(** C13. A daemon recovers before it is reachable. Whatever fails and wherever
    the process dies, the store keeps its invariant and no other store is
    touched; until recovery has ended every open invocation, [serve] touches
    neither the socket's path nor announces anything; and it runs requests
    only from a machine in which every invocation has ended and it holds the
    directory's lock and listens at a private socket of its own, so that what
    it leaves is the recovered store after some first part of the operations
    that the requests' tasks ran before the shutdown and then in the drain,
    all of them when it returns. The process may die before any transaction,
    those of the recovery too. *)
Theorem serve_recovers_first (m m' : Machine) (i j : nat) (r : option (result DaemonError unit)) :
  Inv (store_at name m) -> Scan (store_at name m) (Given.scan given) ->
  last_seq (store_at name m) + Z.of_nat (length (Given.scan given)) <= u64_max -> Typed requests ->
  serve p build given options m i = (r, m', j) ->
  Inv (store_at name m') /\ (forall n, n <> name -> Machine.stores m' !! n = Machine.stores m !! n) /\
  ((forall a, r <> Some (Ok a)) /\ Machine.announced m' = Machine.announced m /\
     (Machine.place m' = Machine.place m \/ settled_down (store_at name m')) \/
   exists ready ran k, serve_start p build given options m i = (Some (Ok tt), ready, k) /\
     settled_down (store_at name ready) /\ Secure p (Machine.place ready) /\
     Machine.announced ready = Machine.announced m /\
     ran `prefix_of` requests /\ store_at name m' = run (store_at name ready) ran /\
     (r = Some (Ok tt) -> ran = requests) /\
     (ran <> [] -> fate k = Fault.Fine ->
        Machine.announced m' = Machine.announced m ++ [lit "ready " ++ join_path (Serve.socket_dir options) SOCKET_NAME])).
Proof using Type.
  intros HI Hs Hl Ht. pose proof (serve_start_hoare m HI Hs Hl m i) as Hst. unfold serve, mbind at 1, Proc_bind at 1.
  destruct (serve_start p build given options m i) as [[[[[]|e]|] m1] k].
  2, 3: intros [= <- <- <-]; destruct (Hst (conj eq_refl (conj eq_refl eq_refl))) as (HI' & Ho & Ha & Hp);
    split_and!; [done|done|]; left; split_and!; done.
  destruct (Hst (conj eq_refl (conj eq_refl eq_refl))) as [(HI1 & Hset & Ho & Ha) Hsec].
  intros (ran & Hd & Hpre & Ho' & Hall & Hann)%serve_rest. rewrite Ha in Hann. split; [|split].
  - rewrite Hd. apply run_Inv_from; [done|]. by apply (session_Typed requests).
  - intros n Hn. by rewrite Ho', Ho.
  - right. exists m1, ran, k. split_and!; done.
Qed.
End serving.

TASK INSTRUCTIONS: Each line from the beginning of the listing up to the line where "serve p build" appears needs to be given again exactly; please add nothing else.

TASK RESULT:
(** C13. A daemon recovers before it is reachable. Whatever fails and wherever
    the process dies, the store keeps its invariant and no other store is
    touched; until recovery has ended every open invocation, [serve] touches
    neither the socket's path nor announces anything; and it runs requests
    only from a machine in which every invocation has ended and it holds the
    directory's lock and listens at a private socket of its own, so that what
    it leaves is the recovered store after some first part of the operations
    that the requests' tasks ran before the shutdown and then in the drain,
    all of them when it returns. The process may die before any transaction,
    those of the recovery too. *)
Theorem serve_recovers_first (m m' : Machine) (i j : nat) (r : option (result DaemonError unit)) :
  Inv (store_at name m) -> Scan (store_at name m) (Given.scan given) ->
  last_seq (store_at name m) + Z.of_nat (length (Given.scan given)) <= u64_max -> Typed requests ->
  serve p build given options m i = (r, m', j) ->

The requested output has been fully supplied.